Health savings accounts (HSAs) would seem to be the ideal vehicle for doing this. They enable the individual to decide whether to pay for the podiatrist. Since the individual is spending his own money, he has an incentive to be careful with what his doctor prescribes.
However, according to Krugman, individuals just can't be trusted with such decisions:
...it's neither fair not realistic to expect ordinary citizens to have enough medical expertise to make life-or-death decisions about their own treatment. A well-known experiment with alternative health schemes, carried out by the RAND Corporation, found that when individuals pay a higher share of medical costs out of pocket, they cut back on necessary as well as unnecessary health spending.
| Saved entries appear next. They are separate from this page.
(* ===== verification/Sh.v ===== *)
(** * user/sh.c

    The shell: reading, parsing and running a command.  What it asks of the
    kernel is the tree of its system calls with a branch for every result.

    In the parser a token is two pointers into the line; the nodes of
    a command are allocated as the parser goes and [parseexec] fills in a node
    others already point to, so the nodes are a store, a pointer to one its
    index.  [malloc] is taken to succeed.  The recursive descent carries fuel,
    since the C has no bound on it. *)
From Stdlib Require Import Ascii.
From S2P Require Import Prelude Mem KString Printf Ulib Sysfile.

Definition MAXARGS : Z := 10.

(** [struct cmd] and its kinds. *)
Inductive node : Type :=
| EXEC (argv eargv : list Z)
| REDIR (cmd : nat) (file efile mode fd : Z)
| PIPE (left right : nat)
| LIST (left right : nat)
| BACK (cmd : nat).

(** The memory of the line, the pointer [*ps] the parser moves, the nodes. *)
Record sh : Type := Shell { lmem : memory; ps : Z; nodes : list node }.
Definition set_lmem x s := Shell x (ps s) (nodes s).
Definition set_ps x s := Shell (lmem s) x (nodes s).
Definition set_nodes x s := Shell (lmem s) (ps s) x.

(** ** Constructors *)

Definition new (n : node) : M sh nat :=
  ns <- gets nodes;;
  modify (set_nodes (ns ++ [n]));;
  ret (length ns).
Definition execcmd : M sh nat := new (EXEC (replicate (Z.to_nat MAXARGS) 0) (replicate (Z.to_nat MAXARGS) 0)).
Definition redircmd (subcmd : nat) (file efile mode fd : Z) : M sh nat := new (REDIR subcmd file efile mode fd).
Definition pipecmd (left right : nat) : M sh nat := new (PIPE left right).
Definition listcmd (left right : nat) : M sh nat := new (LIST left right).
Definition backcmd (subcmd : nat) : M sh nat := new (BACK subcmd).

(** ** Tokens *)

Definition whitespace : list Z := [chr " "; chr "009"; chr "013"; chr "010"; chr "011"].
Definition symbols : list Z := # "<|>&;()".

(** [strchr] of a constant string, as a condition: NUL is in no string. *)
Definition inchars (l : list Z) (c : Z) : bool := existsb (Z.eqb c) l.

(** [while(s < es && cond) s++;] with at most [k] turns. *)
Fixpoint skip_while (f : Z -> bool) (k : nat) (m : memory) (es s : Z) : Z :=
  match k with
  | O => s
  | S k' => if (s <? es) && f (ld8 m s) then skip_while f k' m es (s + 1) else s
  end.
Definition skip_space (m : memory) (es s : Z) : Z := skip_while (inchars whitespace) (Z.to_nat (es - s)) m es s.
Definition skip_word (m : memory) (es s : Z) : Z :=
  skip_while (fun c => negb (inchars whitespace c) && negb (inchars symbols c)) (Z.to_nat (es - s)) m es s.

(** The token with its bounds [q] and [eq]. *)
Definition gettoken (es : Z) : M sh (Z * Z * Z) :=
  m <- gets lmem;;
  s <- gets ps;;
  let s := skip_space m es s in
  let q := s in
  let c := ld8 m s in
  let '(r, s) :=
    if c =? 0 then (c, s)
    else if inchars (# "|();&<") c then (c, s + 1)
    else if c =? chr ">" then if ld8 m (s + 1) =? chr ">" then (chr "+", s + 1 + 1) else (c, s + 1)
    else (chr "a", skip_word m es s) in
  let eq := s in
  modify (set_ps (skip_space m es s));;
  ret (r, q, eq).

Definition peek (es : Z) (toks : list Z) : M sh bool :=
  m <- gets lmem;;
  s <- gets ps;;
  let s := skip_space m es s in
  modify (set_ps s);;
  ret (negb (ld8 m s =? 0) && inchars toks (ld8 m s)).

(** ** The parser *)

Fixpoint parseredirs (k : nat) (es : Z) (cmd : nat) : M sh nat :=
  match k with
  | O => diverge
  | S k' =>
      b <- peek es (# "<>");;
      if b then
        t <- gettoken es;;
        f <- gettoken es;;
        let '(tok, _, _) := t in
        let '(r, q, eq) := f in
        if negb (r =? chr "a") then panic "missing file for redirection" else
        cmd <- (if tok =? chr "<" then redircmd cmd q eq O_RDONLY 0
                else if tok =? chr ">" then redircmd cmd q eq (Z.lor (Z.lor O_WRONLY O_CREATE) O_TRUNC) 1
                else if tok =? chr "+" then redircmd cmd q eq (Z.lor O_WRONLY O_CREATE) 1
                else ret cmd);;
        parseredirs k' es cmd
      else ret cmd
  end.

(** [cmd->argv[argc] = q; cmd->eargv[argc] = eq;] *)
Definition set_arg (cmd : nat) (argc q eq : Z) : M sh unit :=
  ns <- gets nodes;;
  match ns !! cmd with
  | Some (EXEC argv eargv) =>
      if argc <? MAXARGS then modify (set_nodes (<[cmd := EXEC (<[Z.to_nat argc := q]> argv) (<[Z.to_nat argc := eq]> eargv)]> ns))
      else fault
  | _ => fault
  end.

(** The loop of [parseexec] over the arguments. *)
Fixpoint parseargs (k : nat) (es : Z) (cmd rt : nat) (argc : Z) : M sh nat :=
  match k with
  | O => diverge
  | S k' =>
      b <- peek es (# "|)&;");;
      if b then set_arg cmd argc 0 0;; ret rt else
      t <- gettoken es;;
      let '(tok, q, eq) := t in
      if tok =? 0 then set_arg cmd argc 0 0;; ret rt else
      if negb (tok =? chr "a") then panic "syntax" else
      set_arg cmd argc q eq;;
      let argc := argc + 1 in
      if argc >=? MAXARGS then panic "too many args" else
      rt <- parseredirs k' es rt;;
      parseargs k' es cmd rt argc
  end.

(** The loop of [parseline] over the ampersands. *)
Fixpoint parseback (k : nat) (es : Z) (cmd : nat) : M sh nat :=
  match k with
  | O => diverge
  | S k' =>
      b <- peek es (# "&");;
      if b then
        gettoken es;;
        cmd <- backcmd cmd;;
        parseback k' es cmd
      else ret cmd
  end.

Fixpoint parseline (k : nat) (es : Z) : M sh nat :=
  match k with
  | O => diverge
  | S k' =>
      cmd <- parsepipe k' es;;
      cmd <- parseback k' es cmd;;
      b <- peek es (# ";");;
      if b then
        gettoken es;;
        r <- parseline k' es;;
        listcmd cmd r
      else ret cmd
  end
with parsepipe (k : nat) (es : Z) : M sh nat :=
  match k with
  | O => diverge
  | S k' =>
      cmd <- parseexec k' es;;
      b <- peek es (# "|");;
      if b then
        gettoken es;;
        r <- parsepipe k' es;;
        pipecmd cmd r
      else ret cmd
  end
with parseexec (k : nat) (es : Z) : M sh nat :=
  match k with
  | O => diverge
  | S k' =>
      b <- peek es (# "(");;
      if b then parseblock k' es
      else
        cmd <- execcmd;;
        rt <- parseredirs k' es cmd;;
        parseargs k' es cmd rt 0
  end
with parseblock (k : nat) (es : Z) : M sh nat :=
  match k with
  | O => diverge
  | S k' =>
      b <- peek es (# "(");;
      if negb b then panic "parseblock" else
      gettoken es;;
      cmd <- parseline k' es;;
      b <- peek es (# ")");;
      if negb b then panic "syntax - missing )" else
      gettoken es;;
      parseredirs k' es cmd
  end.

(** ** The end of the strings *)

Definition sh_poke (a v : Z) : M sh unit := modify (fun s => set_lmem (st8 (lmem s) a v) s).

(** [for(i=0; ecmd->argv[i]; i++) *ecmd->eargv[i] = 0;] *)
Fixpoint end_args (argv eargv : list Z) : M sh unit :=
  match argv, eargv with
  | q :: argv', eq :: eargv' => if q =? 0 then ret tt else sh_poke eq 0;; end_args argv' eargv'
  | _, _ => fault
  end.

Fixpoint nulterminate (k : nat) (cmd : nat) : M sh unit :=
  match k with
  | O => diverge
  | S k' =>
      ns <- gets nodes;;
      match ns !! cmd with
      | Some (EXEC argv eargv) => end_args argv eargv
      | Some (REDIR c _ efile _ _) => nulterminate k' c;; sh_poke efile 0
      | Some (PIPE l r) | Some (LIST l r) => nulterminate k' l;; nulterminate k' r
      | Some (BACK c) => nulterminate k' c
      | None => fault
      end
  end.

(** What is written to standard error before a panic is not part of the state. *)
Definition parsecmd (k : nat) (s : Z) : M sh nat :=
  m <- gets lmem;;
  match strlen k m s with
  | None => diverge
  | Some n =>
      let es := s + n in
      modify (set_ps s);;
      cmd <- parseline k es;;
      peek es [];;
      s <- gets ps;;
      if negb (s =? es) then panic "syntax" else
      nulterminate k cmd;;
      ret cmd
  end.

(** ** Running a command

    [Fork] has the child, the parent and the failure; a format is spelt as in the
    source.  [Unfinished] is no system call: the fuel ran out, or the parser
    faulted. *)

Inductive run : Type :=
| Exit (status : Z)
| Exec (path : Z) (argv : list Z) (failed : run)
| Close (fd : Z) (next : run)
| Open (path mode : Z) (next : Z -> run)
| Dup (fd : Z) (next : Z -> run)
| Pipe (next : option (Z * Z) -> run)
| Fork (child parent failed : run)
| Wait (next : run)
| Chdir (path : Z) (next : Z -> run)
| Fprintf (fmt : string) (arg : Z) (next : run)
| Unfinished.

(** [panic] of the shell: its message, then the end. *)
Definition sh_panic (msg : string) : run := Fprintf msg 0 (Exit 1).
Definition fork1 (child parent : run) : run := Fork child parent (sh_panic "fork").

(** [argv] up to its null pointer. *)
Fixpoint arguments (argv : list Z) : list Z :=
  match argv with
  | [] => []
  | q :: argv' => if q =? 0 then [] else q :: arguments argv'
  end.

(** [runcmd] never returns; the fuel bounds the depth of the command. *)
Fixpoint runcmd (k : nat) (ns : list node) (cmd : nat) : run :=
  match k with
  | O => Unfinished
  | S k' =>
      match ns !! cmd with
      | None => Exit 1
      | Some (EXEC argv _) =>
          match arguments argv with
          | [] => Exit 1
          | path :: _ => Exec path (arguments argv) (Fprintf "exec %s failed\n" path (Exit 0))
          end
      | Some (REDIR c file _ mode fd) =>
          Close fd (Open file mode (fun r =>
            if r <? 0 then Fprintf "open %s failed\n" file (Exit 1) else runcmd k' ns c))
      | Some (LIST l r) =>
          fork1 (runcmd k' ns l) (Wait (runcmd k' ns r))
      | Some (PIPE l r) =>
          Pipe (fun v =>
            match v with
            | None => sh_panic "pipe"
            | Some (p0, p1) =>
                fork1 (Close 1 (Dup p1 (fun _ => Close p0 (Close p1 (runcmd k' ns l)))))
                  (fork1 (Close 0 (Dup p0 (fun _ => Close p0 (Close p1 (runcmd k' ns r)))))
                    (Close p0 (Close p1 (Wait (Wait (Exit 0))))))
            end)
      | Some (BACK c) => fork1 (runcmd k' ns c) (Exit 0)
      end
  end.

(** ** The loop of [main] *)

(** [getcmd]: the prompt and a line.  [c] is the address of the local variable
    of [gets]. *)
Definition getcmd {E} (read : Z -> Z -> M (prog E) Z) (buf nbuf c : Z) : M (prog E) Z :=
  modify (fun s => Prog (umem s) (uenv s) (uout s ++ # "$ "));;
  modify (fun s => Prog (memset (umem s) buf 0 nbuf) (uenv s) (uout s));;
  ugets read buf nbuf c;;
  b <- gets (fun s => ld8 (umem s) buf);;
  if b =? 0 then ret (-1) else ret 0.

(** What [main] does with the line at [buf]; [next] is the rest of the loop. *)
Definition main_turn (k : nat) (m : memory) (buf : Z) (next : memory -> run) : run :=
  if (ld8 m buf =? chr "c") && (ld8 m (buf + 1) =? chr "d") && (ld8 m (buf + 2) =? chr " ") then
    match strlen k m buf with
    | None => Unfinished
    | Some n =>
        let m' := st8 m (buf + n - 1) 0 in
        Chdir (buf + 3) (fun r => if r <? 0 then Fprintf "cannot cd %s\n" (buf + 3) (next m') else next m')
    end
  else
    fork1 (match parsecmd k buf (Shell m buf []) with
           | Ret (cmd, s) => runcmd k (nodes s) cmd
           | Panic msg => sh_panic msg
           | _ => Unfinished
           end)
      (Wait (next m)).
(* ===== verification/ShProofs.v ===== *)
(** * The shell parses its language

    The parser against the grammar: on every line it returns the command the
    grammar gives it, its words as strings, or reports an error exactly when the
    grammar gives it none. *)
From Stdlib Require Import Ascii.
From S2P Require Import Prelude Mem KString Printf PrintfProofs Ulib UlibProofs Sysfile Sh ShGrammar.

Implicit Types (ts : list token) (w l : list Z) (t : tree) (rs : list redir) (ws : list (list Z)) (ns : list node).

(** ** Results that may be errors *)

(** [c] returns with [Q], or panics with [P]; it does not fault and does not
    run for ever. *)
Definition attempt {S A} (c : M S A) (s : S) (Q : A -> S -> Prop) (P : Prop) : Prop :=
  match c s with
  | Ret (a, s') => Q a s'
  | Panic _ => P
  | Fault | Diverge => False
  end.

Lemma attempt_wp {S A} (c : M S A) s (Q : A -> S -> Prop) P : wp c s Q -> attempt c s Q P.
Proof. unfold wp, attempt. by destruct (c s) as [[a s']| | |]. Qed.
Lemma attempt_bind {S A B} (c : M S A) (f : A -> M S B) s Q P : attempt c s (fun a s' => attempt (f a) s' Q P) P -> attempt (bind c f) s Q P.
Proof. unfold attempt, bind. by destruct (c s) as [[a s']| | |]. Qed.
Lemma attempt_mono {S A} (c : M S A) s (Q Q' : A -> S -> Prop) (P P' : Prop) : attempt c s Q P -> (forall a s', Q a s' -> Q' a s') -> (P -> P') -> attempt c s Q' P'.
Proof. unfold attempt. intros H HQ HP. destruct (c s) as [[a s']| | |]; auto. Qed.
Lemma attempt_ret {S A} (a : A) (s : S) (Q : A -> S -> Prop) P : Q a s -> attempt (ret a) s Q P.
Proof. done. Qed.

(** ** Characters *)

Lemma symbols_split c : inchars symbols c = inchars (# "|();&<") c || (c =? chr ">").
Proof.
  unfold inchars. cbn. destruct (c =? chr "<"), (c =? chr "|"), (c =? chr ">"), (c =? chr "&"), (c =? chr ";"), (c =? chr "("), (c =? chr ")"); reflexivity.
Qed.

Lemma sub_symbols cs : forallb (inchars symbols) cs = true -> forall c, inchars cs c = true -> inchars symbols c = true.
Proof. intros H c Hc. unfold inchars in Hc. apply existsb_exists in Hc as (x & Hx & ->%Z.eqb_eq). by apply (proj1 (forallb_forall _ _) H). Qed.

(** A character a word ends before. *)
Definition end_char (c : Z) : Prop := c = 0 \/ word_char c = false.

Lemma skip_while_spec f k (m : memory) es s l :
  cstring m s l -> s + Z.of_nat (length l) = es -> k = Z.to_nat (es - s) ->
  exists l1 l2, l = l1 ++ l2 /\ Forall (fun c => f c = true) l1 /\ (forall c l', l2 = c :: l' -> f c = false) /\ skip_while f k m es s = s + Z.of_nat (length l1).
Proof.
  revert s l. induction k as [|k IH]; intros s l Hl He Hk; cbn [skip_while].
  - exists [], l. split; [done|]. split; [done|]. split; [|cbn; lia]. intros c l' ->. cbn in He. lia.
  - destruct l as [|c l]; cbn [length] in He; [lia|]. destruct Hl as (Hc & -> & Hl). replace (s <? es) with true by lia. cbn [andb]. destruct (f c) eqn:Ef.
    + destruct (IH (s + 1) l Hl ltac:(lia) ltac:(lia)) as (l1 & l2 & -> & H1 & H2 & ->). exists (c :: l1), l2. split; [done|]. split; [by apply Forall_cons|]. split; [done|]. cbn [length]. lia.
    + exists [], (c :: l). split; [done|]. split; [done|]. split; [by intros ? ? [= <- <-]|cbn; lia].
Qed.

(** ** Tokens of a text *)

Lemma lex_space l1 l2 : Forall (fun c => inchars whitespace c = true) l1 -> lex [] (l1 ++ l2) = lex [] l2.
Proof. induction 1 as [|c l1 Hc _ IH]; [done|]. cbn [app lex]. by rewrite Hc. Qed.

Lemma lex_max w l : word_ok w -> (forall c l', l = c :: l' -> word_char c = false) -> lex [] (w ++ l) = Word w :: lex [] l.
Proof.
  intros [Hne Hw] Hl. rewrite lex_word by done. cbn [app]. assert (Ef : flush w = [Word w]) by (by destruct w). destruct l as [|c l]; [done|]. specialize (Hl c l eq_refl). cbn [lex].
  destruct (inchars whitespace c) eqn:E1; [by rewrite Ef|]. destruct (inchars symbols c) eqn:E2; [by rewrite Ef|]. unfold word_char in Hl. by rewrite E1, E2 in Hl.
Qed.

Section Line.
(** The line [l0] at [a0]. *)
Context (m : memory) (a0 es : Z) (Ha0 : 0 < a0).
Implicit Type s : sh.

(** The parser is at the tokens [ts]. *)
Definition pos s ts : Prop := lmem s = m /\ a0 <= ps s /\ exists l, cstring m (ps s) l /\ ps s + Z.of_nat (length l) = es /\ lex [] l = ts.

Definition word_at (q eq : Z) w : Prop := a0 <= q /\ q + Z.of_nat (length w) = eq /\ eq <= es /\ word_ok w /\ ~ 0%Z ∈ w /\ stored m q w /\ end_char (ld8 m eq).

(** The spaces before a token do not matter. *)
Lemma skip_space_spec p l : cstring m p l -> p + Z.of_nat (length l) = es ->
  exists l', cstring m (skip_space m es p) l' /\ skip_space m es p + Z.of_nat (length l') = es /\ p <= skip_space m es p /\ lex [] l' = lex [] l /\ forall c l2, l' = c :: l2 -> inchars whitespace c = false.
Proof.
  intros Hl He. unfold skip_space. destruct (skip_while_spec (inchars whitespace) _ m es p l Hl He eq_refl) as (l1 & l2 & -> & H1 & H2 & ->).
  rewrite length_app in He. exists l2. split; [by apply cstring_app|]. split; [lia|]. split; [lia|]. by rewrite lex_space.
Qed.

Definition tok_next (cs : list Z) ts : bool := match ts with Sym c :: _ => inchars cs c | Append :: _ => inchars cs (chr ">") | _ => false end.

Lemma lex_first c l : inchars whitespace c = false ->
  (inchars symbols c = true -> exists ts, lex [] (c :: l) = Sym c :: ts \/ (c = chr ">" /\ lex [] (c :: l) = Append :: ts)) /\
  (inchars symbols c = false -> exists w l', c :: l = w ++ l' /\ w <> [] /\ Forall (fun c => word_char c = true) w /\ (forall c l2, l' = c :: l2 -> word_char c = false)).
Proof.
  intros Hw. split; intros Hs.
  - cbn [lex]. rewrite Hw, Hs. cbn [flush app]. destruct l as [|d l]; [exists []; by left|]. destruct ((c =? chr ">") && (d =? chr ">")) eqn:E; [|eexists; by left].
    apply andb_true_iff in E as [->%Z.eqb_eq _]. eexists. by right.
  - assert (Hc : word_char c = true) by (unfold word_char; by rewrite Hw, Hs). clear Hw Hs. revert c Hc. induction l as [|d l IH]; intros c Hc.
    + exists [c], []. split; [done|]. split; [done|]. split; [by apply Forall_singleton|done].
    + destruct (word_char d) eqn:Hd.
      * destruct (IH d Hd) as (w & l' & -> & Hne & HF & Hl'). exists (c :: w), l'. split; [done|]. split; [done|]. split; [by apply Forall_cons|done].
      * exists [c], (d :: l). split; [done|]. split; [done|]. split; [by apply Forall_singleton|by intros ? ? [= <- <-]].
Qed.

Lemma wp_peek cs s ts Q :
  pos s ts -> (forall c, inchars cs c = true -> inchars symbols c = true) ->
  (forall s', pos s' ts -> nodes s' = nodes s -> (ts = [] <-> ps s' = es) -> Q (tok_next cs ts) s') -> wp (peek es cs) s Q.
Proof.
  intros (Hm & Ha & l & Hl & He & Ht) Hcs HQ. unfold peek. apply wp_bind, wp_gets, wp_bind, wp_gets, wp_bind, wp_modify, wp_ret. rewrite Hm.
  destruct (skip_space_spec (ps s) l Hl He) as (l' & Hl' & He' & Hp & Hx & Hw). rewrite Ht in Hx. clear Ht. set (p := skip_space m es (ps s)) in *.
  assert (Hnext : (ts = [] <-> p = es) /\ negb (ld8 m p =? 0) && inchars cs (ld8 m p) = tok_next cs ts).
  { destruct l' as [|c l']; [cbn in Hl', Hx, He'; rewrite Hl', <- Hx; split; [split; [lia|done]|done]|].
    destruct Hl' as (Hc & -> & Hl'). rewrite (proj2 (Z.eqb_neq c 0) Hc). cbn [negb andb length] in *. specialize (Hw c l' eq_refl). destruct (lex_first c l' Hw) as [Hsym Hword].
    destruct (inchars symbols c) eqn:Es.
    - destruct (Hsym eq_refl) as (ts' & [E|[-> E]]); rewrite E in Hx; subst ts; cbn [tok_next]; (split; [split; [intros [=]|lia]|reflexivity]).
    - destruct (Hword eq_refl) as (w & l2 & E & Hne & HF & Hl2). rewrite E, lex_max in Hx by done. subst ts. cbn [tok_next]. split; [split; [intros [=]|lia]|].
      destruct (inchars cs c) eqn:Ec; [|done]. by rewrite (Hcs c Ec) in Es. }
  destruct Hnext as [Hn ->]. apply HQ; [|done|done]. split; [done|]. cbn [ps set_ps]. split; [lia|]. by exists l'.
Qed.

Definition code (k : token) : Z := match k with Sym c => c | Append => chr "+" | Word _ => chr "a" end.

(** After a token that ends at [p]. *)
Lemma pos_after p l s : cstring m p l -> p + Z.of_nat (length l) = es -> a0 <= p -> lmem s = m -> pos (set_ps (skip_space m es p) s) (lex [] l).
Proof.
  intros Hl He Hp Hm. destruct (skip_space_spec p l Hl He) as (l' & Hl' & He' & Hp' & Hx & _). split; [done|]. cbn [ps set_ps]. split; [lia|]. by exists l'.
Qed.

Lemma skip_word_spec p w l : cstring m p (w ++ l) -> p + Z.of_nat (length (w ++ l)) = es -> Forall (fun c => word_char c = true) w -> (forall c l2, l = c :: l2 -> word_char c = false) ->
  skip_word m es p = p + Z.of_nat (length w).
Proof.
  intros Hc He Hw Hl. unfold skip_word. destruct (skip_while_spec word_char _ m es p (w ++ l) Hc He eq_refl) as (l1 & l2 & E & H1 & H2 & E'). change (fun c => _) with word_char. rewrite E'. f_equal. f_equal.
  clear - E Hw Hl H1 H2. revert l1 E H1. induction Hw as [|c w Hc _ IH]; intros l1 E H1; cbn in E.
  - destruct H1 as [|c l1 Hc _]; [done|]. subst l. by rewrite (Hl c _ eq_refl) in Hc.
  - destruct H1 as [|c' l1 Hc' H1]; [cbn in E; by rewrite (H2 c (w ++ l) (eq_sym E)) in Hc|]. injection E as <- E. cbn. f_equal. by apply IH.
Qed.

Lemma cstring_nz p l : cstring m p l -> ~ 0%Z ∈ l.
Proof.
  revert p. induction l as [|c l IH]; intros p; [intros _; apply not_elem_of_nil|]. intros (Hc & _ & Hl). apply not_elem_of_cons. split; [done|by eapply IH].
Qed.

Lemma wp_gettoken s ts Q :
  pos s ts ->
  (ts = [] -> forall q eq s', pos s' [] -> nodes s' = nodes s -> Q (0, q, eq) s') ->
  (forall k ts' q eq s', ts = k :: ts' -> token_ok k -> (forall w, k = Word w -> word_at q eq w) -> pos s' ts' -> nodes s' = nodes s -> Q (code k, q, eq) s') ->
  wp (gettoken es) s Q.
Proof.
  intros (Hm & Ha & l & Hl & He & Ht) Q0 Q1. unfold gettoken. apply wp_bind, wp_gets, wp_bind, wp_gets. rewrite Hm. cbv zeta.
  destruct (skip_space_spec (ps s) l Hl He) as (l' & Hl' & He' & Hp & Hx & Hw). rewrite Ht in Hx. clear Ht Hl He l. set (p := skip_space m es (ps s)) in *.
  destruct l' as [|c l].
  { cbn [cstring] in Hl'. rewrite Hl'. cbn [Z.eqb]. apply wp_bind, wp_modify, wp_ret. apply Q0; [done| |done]. by apply (pos_after p [] s); [done|done|lia|done]. }
  pose proof Hl' as (Hc & -> & Hl). rewrite (proj2 (Z.eqb_neq c 0) Hc). specialize (Hw c l eq_refl). cbn [length] in He'. destruct (inchars (# "|();&<") c) eqn:E6.
  { assert (Hs : inchars symbols c = true) by (by rewrite symbols_split, E6). apply wp_bind, wp_modify, wp_ret.
    apply (Q1 (Sym c) (lex [] l)); [|done|done|apply pos_after; [done|lia|lia|done]|done]. rewrite <- Hx. cbn [lex]. rewrite Hw, Hs. cbn [flush app].
    destruct l as [|d l]; [done|]. destruct (Z.eqb_spec c (chr ">")) as [E|]; [by rewrite E in E6|done]. }
  destruct (Z.eqb_spec c (chr ">")) as [->|Hgt].
  { cbn [lex] in Hx. change (inchars whitespace (chr ">")) with false in Hx. change (inchars symbols (chr ">")) with true in Hx. change (chr ">" =? chr ">") with true in Hx. cbn [flush app andb] in Hx.
    assert (Hone : ld8 m (p + 1) <> chr ">" -> Sym (chr ">") :: lex [] l = ts).
    { intros Hd. destruct l as [|d l]; [done|]. destruct Hl as (_ & E & _). destruct (Z.eqb_spec d (chr ">")); [congruence|done]. }
    destruct (Z.eqb_spec (ld8 m (p + 1)) (chr ">")) as [Ed|Ed]; apply wp_bind, wp_modify, wp_ret.
    - destruct l as [|d l]; [cbn in Hl; by rewrite Ed in Hl|]. destruct Hl as (Hd0 & Ed' & Hl). assert (d = chr ">") as -> by congruence. change (chr ">" =? chr ">") with true in Hx. cbv iota in Hx. cbn [length] in He'.
      apply (Q1 Append (lex [] l)); [done|done|done|apply pos_after; [done|lia|lia|done]|done].
    - apply (Q1 (Sym (chr ">")) (lex [] l)); [by rewrite <- Hone|done|done|apply pos_after; [done|lia|lia|done]|done]. }
  assert (Hs : inchars symbols c = false) by (rewrite symbols_split, E6; by apply Z.eqb_neq). destruct (proj2 (lex_first c l Hw) Hs) as (w & l2 & E & Hne & HF & Hl2).
  rewrite E in Hl', Hx. rewrite lex_max in Hx by done. assert (Hlen : p + Z.of_nat (length (w ++ l2)) = es) by (rewrite <- E; cbn [length]; lia).
  rewrite (skip_word_spec p w l2) by done. rewrite length_app in Hlen. apply wp_bind, wp_modify, wp_ret.
  apply (Q1 (Word w) (lex [] l2)); [done|done| |apply pos_after; [by apply cstring_app|lia|lia|done]|done]. intros w' [= <-].
  split; [lia|]. split; [done|]. split; [lia|]. split; [done|]. split; [intros H0; eapply cstring_nz; [exact Hl'|]; apply elem_of_app; by left|]. split.
  - intros i d Hd. apply (cstring_lookup m p (w ++ l2) i d Hl'). by apply lookup_app_l_Some.
  - apply cstring_app in Hl'. destruct l2 as [|d l2]; [by left|]. destruct Hl' as (_ & -> & _). right. by eapply Hl2.
Qed.
End Line.


(** ** Commands in the store *)

(** The nodes below [n] are as before. *)
Definition keeps (n : nat) ns ns' : Prop := (n <= length ns')%nat /\ forall i, (i < n)%nat -> ns' !! i = ns !! i.

Lemma keeps_refl ns n : (n <= length ns)%nat -> keeps n ns ns.
Proof. by split. Qed.
Lemma keeps_trans n n' ns1 ns2 ns3 : keeps n ns1 ns2 -> keeps n' ns2 ns3 -> (n <= n')%nat -> keeps n ns1 ns3.
Proof. intros [H1 H2] [H3 H4] Hn. split; [lia|]. intros i Hi. rewrite H4 by lia. by apply H2. Qed.
Lemma keeps_app ns n x : (n <= length ns)%nat -> keeps n ns (ns ++ x).
Proof. intros Hn. split; [rewrite length_app; lia|]. intros i Hi. by apply lookup_app_l; lia. Qed.
Lemma keeps_lookup ns ns' i x : keeps (length ns) ns ns' -> ns !! i = Some x -> ns' !! i = Some x.
Proof. intros [_ H] Hi. rewrite H; [done|]. by eapply lookup_lt_Some. Qed.

Section Store.
(** What the pointers to a word mean. *)
Context (W : Z -> Z -> list Z -> Prop).

Definition filled (argv eargv : list Z) ws : Prop :=
  length argv = Z.to_nat MAXARGS /\ length eargv = Z.to_nat MAXARGS /\ forall i w, ws !! i = Some w -> exists q eq, argv !! i = Some q /\ eargv !! i = Some eq /\ W q eq w.
Definition args_at (argv eargv : list Z) ws : Prop := filled argv eargv ws /\ argv !! length ws = Some 0.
Few reports on health care are more exaggerated than the RAND experiment. What the RAND report actually found was that cost sharing only had adverse affects on managing blood pressure, dental care, and eye care. Other than that, it found no "deleterious health effects." That's hardly evidence that ordinary citizens cannot make "life-or-death decisions about their own treatment."
So who should make these decisions? Krugman gives a cryptic answer: "...health care -- including the decision about what treatment is provided -- is a public responsibility." While "public responsibility" sounds nice, what Krugman surely means is a government-run health insurance. This begs the question, does a "public" solution to health care result in better decisions about treatment? Since Krugman likes Ted Kennedy's slogan "Medicare for All," and has called Medicare "a highly successful, popular single-payer program," let's look at how well Medicare performs.
A study in Health Affairs found that "states with higher Medicare spending have lower-quality care. This negative relation may be driven by the use of intensive, costly care that crowds out the use of more effective care." A study in the Journal of the American Medical Association, entitled "Measuring Underuse of Necessary Care Among Elderly Medicare Beneficiaries Using Inpatient and Outpatient Claims," also found lackluster results. The study's "results indicate that vulnerable populations [such as African-Americans and the poor] were less likely than their counterparts to receive necessary care and preventive care and were more likely to have higher rates of avoidable outcomes" under Medicare. Most tellingly, the study finds that for "14 of the 37 necessary care indicators, the administrative data show less than two thirds of Medicare beneficiaries...received care that a physician panel considered to be a minimum quality standard." Compare that to the RAND study where patients showed adverse effects on only three conditions.
Ultimately, Krugman's solution for America's health-care system is a program under which politicians and bureaucrats will decide what treatment you will receive. Yet there is increasing evidence, both here and abroad, that collective solutions to health care are ineffective. Who's being rigid in his thinking, Paul?